Data items
◇ ◇ ◇ ◇ ◇ ◇ ◇

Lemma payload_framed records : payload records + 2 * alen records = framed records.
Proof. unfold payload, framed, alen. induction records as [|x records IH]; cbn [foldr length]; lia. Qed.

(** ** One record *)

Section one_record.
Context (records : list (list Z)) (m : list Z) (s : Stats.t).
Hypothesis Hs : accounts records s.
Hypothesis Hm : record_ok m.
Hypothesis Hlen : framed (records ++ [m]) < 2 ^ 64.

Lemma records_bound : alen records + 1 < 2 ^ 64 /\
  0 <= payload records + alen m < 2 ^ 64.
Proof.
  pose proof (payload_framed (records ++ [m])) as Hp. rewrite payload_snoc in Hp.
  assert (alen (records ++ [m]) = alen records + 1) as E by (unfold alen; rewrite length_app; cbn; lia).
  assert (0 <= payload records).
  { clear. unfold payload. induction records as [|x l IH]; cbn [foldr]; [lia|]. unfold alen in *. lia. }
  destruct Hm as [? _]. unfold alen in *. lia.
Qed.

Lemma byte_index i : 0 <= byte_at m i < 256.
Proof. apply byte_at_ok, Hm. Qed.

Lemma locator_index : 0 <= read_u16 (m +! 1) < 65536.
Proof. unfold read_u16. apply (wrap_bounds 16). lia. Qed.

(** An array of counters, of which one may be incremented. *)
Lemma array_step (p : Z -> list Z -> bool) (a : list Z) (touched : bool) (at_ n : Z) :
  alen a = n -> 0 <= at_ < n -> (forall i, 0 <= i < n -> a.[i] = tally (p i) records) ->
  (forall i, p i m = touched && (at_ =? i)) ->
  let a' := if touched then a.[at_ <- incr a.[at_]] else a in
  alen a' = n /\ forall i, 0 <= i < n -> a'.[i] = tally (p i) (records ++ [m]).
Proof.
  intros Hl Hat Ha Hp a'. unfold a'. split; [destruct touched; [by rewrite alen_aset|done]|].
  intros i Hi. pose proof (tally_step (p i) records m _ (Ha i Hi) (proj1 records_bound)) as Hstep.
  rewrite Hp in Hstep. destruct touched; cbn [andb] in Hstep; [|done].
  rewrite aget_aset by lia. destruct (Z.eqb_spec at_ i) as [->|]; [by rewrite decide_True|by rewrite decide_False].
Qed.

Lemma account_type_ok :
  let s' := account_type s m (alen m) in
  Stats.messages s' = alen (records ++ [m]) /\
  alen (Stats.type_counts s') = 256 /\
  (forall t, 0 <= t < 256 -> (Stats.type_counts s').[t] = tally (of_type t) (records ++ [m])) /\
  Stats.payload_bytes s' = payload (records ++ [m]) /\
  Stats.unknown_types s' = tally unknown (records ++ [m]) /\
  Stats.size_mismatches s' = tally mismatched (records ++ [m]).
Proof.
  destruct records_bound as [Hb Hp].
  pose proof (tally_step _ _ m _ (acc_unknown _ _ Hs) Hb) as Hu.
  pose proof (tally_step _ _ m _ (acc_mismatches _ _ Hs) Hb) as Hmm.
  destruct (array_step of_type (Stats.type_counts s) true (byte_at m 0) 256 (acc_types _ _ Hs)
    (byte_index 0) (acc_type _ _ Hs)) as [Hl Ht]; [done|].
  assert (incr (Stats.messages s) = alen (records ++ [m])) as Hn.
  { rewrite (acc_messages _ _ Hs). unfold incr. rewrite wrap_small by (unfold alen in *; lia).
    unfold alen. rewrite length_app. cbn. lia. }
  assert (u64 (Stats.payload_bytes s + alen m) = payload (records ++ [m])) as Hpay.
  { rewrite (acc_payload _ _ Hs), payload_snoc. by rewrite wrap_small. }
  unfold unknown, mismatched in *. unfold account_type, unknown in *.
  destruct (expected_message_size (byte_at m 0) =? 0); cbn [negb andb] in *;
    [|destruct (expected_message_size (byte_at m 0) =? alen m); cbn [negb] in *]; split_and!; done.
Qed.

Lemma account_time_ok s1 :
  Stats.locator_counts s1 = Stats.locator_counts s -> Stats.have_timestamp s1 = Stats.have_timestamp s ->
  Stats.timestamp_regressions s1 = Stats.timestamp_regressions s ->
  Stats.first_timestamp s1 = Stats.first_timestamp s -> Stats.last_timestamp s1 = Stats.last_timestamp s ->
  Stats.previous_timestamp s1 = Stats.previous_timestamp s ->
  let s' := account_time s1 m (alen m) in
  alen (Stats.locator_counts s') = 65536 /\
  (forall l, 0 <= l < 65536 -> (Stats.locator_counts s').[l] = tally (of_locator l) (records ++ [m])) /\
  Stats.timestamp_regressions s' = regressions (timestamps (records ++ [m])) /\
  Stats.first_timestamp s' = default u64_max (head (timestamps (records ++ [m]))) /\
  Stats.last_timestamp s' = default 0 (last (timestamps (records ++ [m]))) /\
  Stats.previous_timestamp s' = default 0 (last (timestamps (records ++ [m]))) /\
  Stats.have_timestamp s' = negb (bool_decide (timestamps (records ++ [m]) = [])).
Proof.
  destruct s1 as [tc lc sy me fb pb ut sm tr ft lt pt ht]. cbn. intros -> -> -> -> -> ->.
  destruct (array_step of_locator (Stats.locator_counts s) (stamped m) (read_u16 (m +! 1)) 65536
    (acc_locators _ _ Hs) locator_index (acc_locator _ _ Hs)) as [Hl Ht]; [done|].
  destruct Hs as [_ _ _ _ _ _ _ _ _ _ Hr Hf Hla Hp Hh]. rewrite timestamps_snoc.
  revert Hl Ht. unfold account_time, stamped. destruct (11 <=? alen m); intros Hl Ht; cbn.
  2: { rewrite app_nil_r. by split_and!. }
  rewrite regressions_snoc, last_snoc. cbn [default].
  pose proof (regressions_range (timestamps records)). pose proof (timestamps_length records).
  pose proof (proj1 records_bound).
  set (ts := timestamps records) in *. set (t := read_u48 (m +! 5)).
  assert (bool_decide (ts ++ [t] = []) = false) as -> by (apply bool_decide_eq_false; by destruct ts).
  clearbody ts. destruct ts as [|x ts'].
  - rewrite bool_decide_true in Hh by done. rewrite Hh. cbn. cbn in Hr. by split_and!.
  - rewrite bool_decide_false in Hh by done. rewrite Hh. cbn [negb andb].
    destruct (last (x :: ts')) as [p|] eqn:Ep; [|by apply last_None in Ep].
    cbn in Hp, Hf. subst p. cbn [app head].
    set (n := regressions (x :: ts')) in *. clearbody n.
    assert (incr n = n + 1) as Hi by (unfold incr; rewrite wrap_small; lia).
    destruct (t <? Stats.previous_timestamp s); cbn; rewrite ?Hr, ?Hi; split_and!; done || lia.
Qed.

◇ ◇ ◇ ◇ ◇ ◇ ◇

From the data above, reproduce word for word the lines running from the line with "Proof. apply byte_at_ok, Hm. Qed." to the line with "intros i Hi.", ends included.

Response below:
Proof. apply byte_at_ok, Hm. Qed.

Lemma locator_index : 0 <= read_u16 (m +! 1) < 65536.
Proof. unfold read_u16. apply (wrap_bounds 16). lia. Qed.

(** An array of counters, of which one may be incremented. *)
Lemma array_step (p : Z -> list Z -> bool) (a : list Z) (touched : bool) (at_ n : Z) :
  alen a = n -> 0 <= at_ < n -> (forall i, 0 <= i < n -> a.[i] = tally (p i) records) ->
  (forall i, p i m = touched && (at_ =? i)) ->
  let a' := if touched then a.[at_ <- incr a.[at_]] else a in
  alen a' = n /\ forall i, 0 <= i < n -> a'.[i] = tally (p i) (records ++ [m]).
Proof.
  intros Hl Hat Ha Hp a'. unfold a'. split; [destruct touched; [by rewrite alen_aset|done]|].
  intros i Hi. pose proof (tally_step (p i) records m _ (Ha i Hi) (proj1 records_bound)) as Hstep.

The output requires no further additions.